Remotely working across country for a US company with Server / Client Wireguard

Hello, I am going to be doing a server / client wiregaurd vpn while I travel. The server be at home in the US and the client will be on the other side of the world in SE Asia. I just purchased the Beryl AX - love the fastness, really great device, I am planning on setting that up at the client. Do you have a recommendation for a Glinet device to act as the server. I was considering Brume2 but the specs seem much slower, I was also considering another Beryl AX because I love my current one, but honestly open to any Glinet device. Do you have any insights or recommendations? Thanks :slight_smile: P.S this is to live and work abroad (remote) while working for a US company. On top of setting this server / client VPN is there anything else I should do (turn off geotracking on my work computer? if so, how? or any other things I should look into?). Thanks again!

To make a recommendation it would help to know what is your home internet speed, both up and down.

One other thing you should think about is what is your backup plan if something in your home system breaks or locks up while you are traveling. Is someone available to reset the router or contact your ISP? A single router using a single port and a single VPN protocol is a big single point of failure.

I do this entirely differently. I leave the computer at home and RDP into it over Openvpn. I travel with a cheap password protected Chromebook and a BerylAX (also a Mango for backup) for the travel end. That way, if I drop the Chromebook or it is lost or stolen, it is easily replaced and doesn’t compromise any confidential materials. Also, it complies with my contracts. And last, it means the internet speed wherever I might be is relatively unimportant because RDP traffic is light.

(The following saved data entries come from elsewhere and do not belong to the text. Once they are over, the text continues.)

(** X18.  From start to stop with any number of clients.  A stopped
    rule with non-negative totals is started and binds its port, the
    accept loop takes [k] clients, reads and writes happen on these
    connections in any order and at any times, and the instance is
    stopped.  Provided the totals fit an [int64], [GetTrafficStats]
    then reports exactly the old totals plus the bytes the wrappers
    counted: written bytes as upload, read bytes as download, whichever
    flushes happened on the way. *)
Theorem start_traffic_stop_exact id s i rule k evs :
  findRule id (rules s) = Some (i, rule) →
  Running rule = false →
  is_Some (net_Listen (Port rule) s) →
  0 <= UploadBytes rule →
  0 <= DownloadBytes rule →
  let s1 := Nat.iter k (accept_on id) (StartServer id s).2 in
  Forall (event_on (length (heap s)) s1) evs →
  UploadBytes rule + total_up evs <= int64_max →
  DownloadBytes rule + total_down evs <= int64_max →
  (StopServer id (run_io evs s1)).1 = true
  ∧ (GetTrafficStats id (StopServer id (run_io evs s1)).2).1
    = (UploadBytes rule + total_up evs, DownloadBytes rule + total_down evs,
       None).
Proof.
  intros Hf Hr Hl HU HD s1 Hevs HmaxU HmaxD.
  pose proof (total_up_nonneg evs). pose proof (total_down_nonneg evs).
  assert (Hacc : accounted id i (length (heap s)) (UploadBytes rule)
                           (DownloadBytes rule) s1).
  { subst s1. rewrite (accepts_on_started id s i rule k Hf Hr Hl).
    destruct (StartServer_accounted id s i rule Hf Hr Hl) as (r & c & H');
      [lia | lia |].
    by exists r, c. }
  exact (stop_after_traffic_exact id i _ _ _ s1 evs Hacc Hevs HmaxU HmaxD).
Qed.
(** * Intraday-Scanner: a shallow embedding of scanner.py and trend.py

    Python floats are modelled as rationals [Q].  Where the Python code
    can produce a NaN (a missing value in a pandas column, a numpy
    division by zero) the model uses [option Q], [None] standing for the
    missing or non-finite value.  Calls into yfinance, requests and
    pandas_ta are external collaborators and appear as Section variables. *)

From Stdlib Require Import Ascii String.
From Stdlib Require Import ZArith QArith Qabs Qminmax List Bool Arith Lia.
From Stdlib Require Import Sorted Permutation Lqa Psatz.
Import ListNotations.
Open Scope Q_scope.

(** ** Python helpers shared by both scripts *)
Module Py.

(** Python [x > c] on floats. *)
Definition gtb (x c : Q) : bool := negb (Qle_bool x c).

(** Python [x < c] on floats. *)
Definition ltb (x c : Q) : bool := negb (Qle_bool c x).

(** The exceptions that matter to the modelled code. *)
Inductive exn := AttributeError | TypeError | ValueError | KeyError.

(** A computation that either returns or raises. *)
Inductive res (A : Type) := Ok (a : A) | Raise (e : exn).
Arguments Ok {A} a.
Arguments Raise {A} e.

(** [sorted(xs, key=k, reverse=True)]: Python's sort is stable, so
    [reverse=True] keeps equal keys in input order.  [ge a b] is the
    test [key a >= key b].  [insert_desc] places [x] before the first
    element whose key is not larger than its own. *)
Section SortDesc.
Variable A : Type.
Variable ge : A -> A -> bool.

Fixpoint insert_desc (x : A) (l : list A) : list A :=
  match l with
  | [] => [x]
  | y :: l' => if ge x y then x :: y :: l' else y :: insert_desc x l'
  end.

Fixpoint sort_desc (l : list A) : list A :=
  match l with
  | [] => []
  | x :: l' => insert_desc x (sort_desc l')
  end.

Lemma insert_desc_perm x l : Permutation (insert_desc x l) (x :: l).
Proof.
  induction l as [|y l IH]; simpl; [reflexivity|].
  destruct (ge x y); [reflexivity|].
  rewrite IH. apply perm_swap.
Qed.

Lemma sort_desc_perm l : Permutation (sort_desc l) l.
Proof.
  induction l as [|x l IH]; simpl; [reflexivity|].
  rewrite insert_desc_perm. now constructor.
Qed.

Hypothesis ge_total : forall a b, ge a b = false -> ge b a = true.

Lemma insert_desc_sorted x l :
  Sorted (fun a b => ge a b = true) l ->
  Sorted (fun a b => ge a b = true) (insert_desc x l).
Proof.
  induction 1 as [|y l Hs IH Hhd]; simpl.
  - repeat constructor.
  - destruct (ge x y) eqn:Exy.
    + constructor; [constructor; assumption|]. now constructor.
    + constructor; [exact IH|].
      destruct l as [|z l]; simpl.
      * constructor. now apply ge_total.
      * inversion Hhd; subst.
        destruct (ge x z); constructor; [now apply ge_total|assumption].
Qed.
(* ===== verification/_CoqProject ===== *)
-Q . S2P
Prelude.v
Ids.v
Slots.v
Features.v
Codec.v
Control.v
Topology.v
SectionLayout.v
SectionLayoutSpec.v
SectionImage.v
Ring.v
RingMpsc.v
Messages.v
ReqTab.v
ReqTabInv.v
ReqTabSpec.v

To the point made by @eric (having had to walk someone through rebooting everything, twice), figure out how you are protected from, and recover from, failure (power, ISP failure, fire, flood, theft). I have heavy duty UPSs in place, and everything is set to turn back on after a power failure. My home stuff is behind a locked door high enough to avoid flooding. Also, the whole setup is replicated at another location, and by an Oracle Cloud instance as a last resort. (Both of my physical locations have had days-long power outages.)

But to stay on topic, one aspect of the GL-Inet travel routers is that they have a single wireguard and single OpenVPN instance. You should set up, and test, both instances. My home router has two OpenVPN server instances and a wireguard instance, and I have sometimes needed to connect over one to correct something in another. You could also run a second server instance on a backup Mango or something else.

Hi Eric! @eric My home internet speed is xFi internet & download speeds up to 1000 Mbps and Uploads speeds up to 20 Mbs.

I really agree that is a big point of failure, in all honestly I don’t have someone I could 100% rely on to contact ISP/reset the router. I would prefer if my setup had a few backup options and troubleshooting that could be figured out by me in SE Asia.

I was originally going the direction of wireguard server/client because 1) I do not want the actual vpn on my work laptop for detectability reasons, I would like it to connect to the travel router and the router has the vpns. 2) Wireguard vpn has faster speeds 3) I work for a law firm and they have tons of security breach software in place so I really need this to not be detectable at all so I thought the best method was it look I was at home and not raise any flags.

@elorimer I like your set up but my work laptop has security software to pull encrypted files and certain tracking software (productivity data per employee) so I need to work through the actual machine/work laptop. So I would prefer a setup where I can bring my work laptop with me and use vpns to make it look like it is still in the US.

@eric @elorimer I am totally open to other set up options or different VPN recommendations, but the reasons I used above are of high priority. Any input is much appreciated. Thanks, everyone!

I would go with the Brume2 it has been the most stable for me. What specs are you talking about it beats Beryl AX in openvpn and wireguard speeds

@K3rn3l_Ku5h Thanks, you are right! I am leaning toward Brume2 now, do you travel outside the country & use a vpn server client with your Brume2? Have you run into any issues?

If your up speed is only 20mbps, this will be your max VPN down rate so an AR300M or AR300M16 would be fine and a lot cheaper. It’s what I use.

For redundancy I run 3 VPN protocols on my AR300M, and my site redundancy is 2 US based cloud VPS, also running 3 VPN protocols.

I travel with an AR750s, and 2 USB150 travel routers, and all three together weight less than the new Slate AX.

Like @eric stated a lot is dependent on the Server side Upload and download and the Clients side upload and download.

Check you companies policies on remote work (there are taxes, insurance, local laws, ect that you could be violating that could lead to you be terminated and sued by the company or imprisoned in a foreign country)

Turning off Geotracking or other software is a huge red flag for IT administrators, obfuscation is better. If it is a computer issued by work it more then likely has monitoring software on it.

WI-FI and Bluetooth devices will give away you location because they are constantly communicating with the surround devices, so you will need to use a wired connection.

So your best bet is to do a couple test runs of everything and see what kind of havoc it causes.